_DATASET RECORDS_
(* ===== verification/MembershipLeave.v ===== *)
(** * Channel membership: the invariant and leaving

    The objects that join clients to channels determine both sides of the
    membership ([WF]): what is in a client's table is in the channel's, through the
    same object, and every entry of the ID caches is allocated and the reverse.
    Leaving operations are described by what they drop ([Effect]). *)

From stdpp Require Import gmap.
From S2P Require Import Prelude CTypes Outcome Membership.

#[local] Open Scope outcome_scope.

(** ** Both sides of a membership *)

(** The joining object in the table of the client, in that of the channel, and on the
    heap. *)
Definition cj s c ch : option Z := clients s !! c ≫= fun cl => cl_channels cl !! ch.
Definition uj s ch c : option Z := channels s !! ch ≫= fun e => ch_users e !! c.
Definition joins s a c ch : Prop := exists m, chls s !! a = Some (mkChl c m ch).

Definition listed {A} (f : SilcIDList -> list Z) (m : gmap Z A) : Prop :=
  NoDup (f local_list ++ f global_list) /\
  forall k, k ∈ f local_list ++ f global_list <-> is_Some (m !! k).

Record WF s : Prop := {
  wf_cj : forall c ch a, cj s c ch = Some a <-> joins s a c ch;
  wf_uj : forall c ch a, uj s ch c = Some a <-> joins s a c ch;
  wf_clients : listed (id_clients s) (clients s);
  wf_channels : listed (id_channels s) (channels s)
}.

(** A client that is on a channel. *)
Definition joined s c ch : Prop := is_Some (cj s c ch).

(** What does not change in an entry when memberships change. *)
Definition cattr s c : option (Z * Z * list Z * option Z) :=
  (fun cl => (cl_status cl, cl_id cl, cl_ip cl, cl_router cl)) <$> clients s !! c.
Definition chattr s ch : option (Z * Z) := (fun e => (ch_id e, ch_mode e)) <$> channels s !! ch.

(** The count of users of a channel. *)
Definition counted (e : SilcChannelEntry) : Prop := user_count e = u32 (Z.of_nat (size (ch_users e))).
Definition keeps_count s s' : Prop :=
  forall ch e', channels s' !! ch = Some e' ->
    exists e, channels s !! ch = Some e /\ (counted e -> counted e').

_EXERCISE AIM_
Looking back over the data above, restate word for word the lines that begin at the line with "forall k, k" and end at the line with "Definition cattr s", inclusive.

_RESULT FOR THIS TASK_
  forall k, k ∈ f local_list ++ f global_list <-> is_Some (m !! k).

Record WF s : Prop := {
  wf_cj : forall c ch a, cj s c ch = Some a <-> joins s a c ch;
  wf_uj : forall c ch a, uj s ch c = Some a <-> joins s a c ch;
  wf_clients : listed (id_clients s) (clients s);
  wf_channels : listed (id_channels s) (channels s)
}.

(** A client that is on a channel. *)
Definition joined s c ch : Prop := is_Some (cj s c ch).

(** What does not change in an entry when memberships change. *)
Definition cattr s c : option (Z * Z * list Z * option Z) :=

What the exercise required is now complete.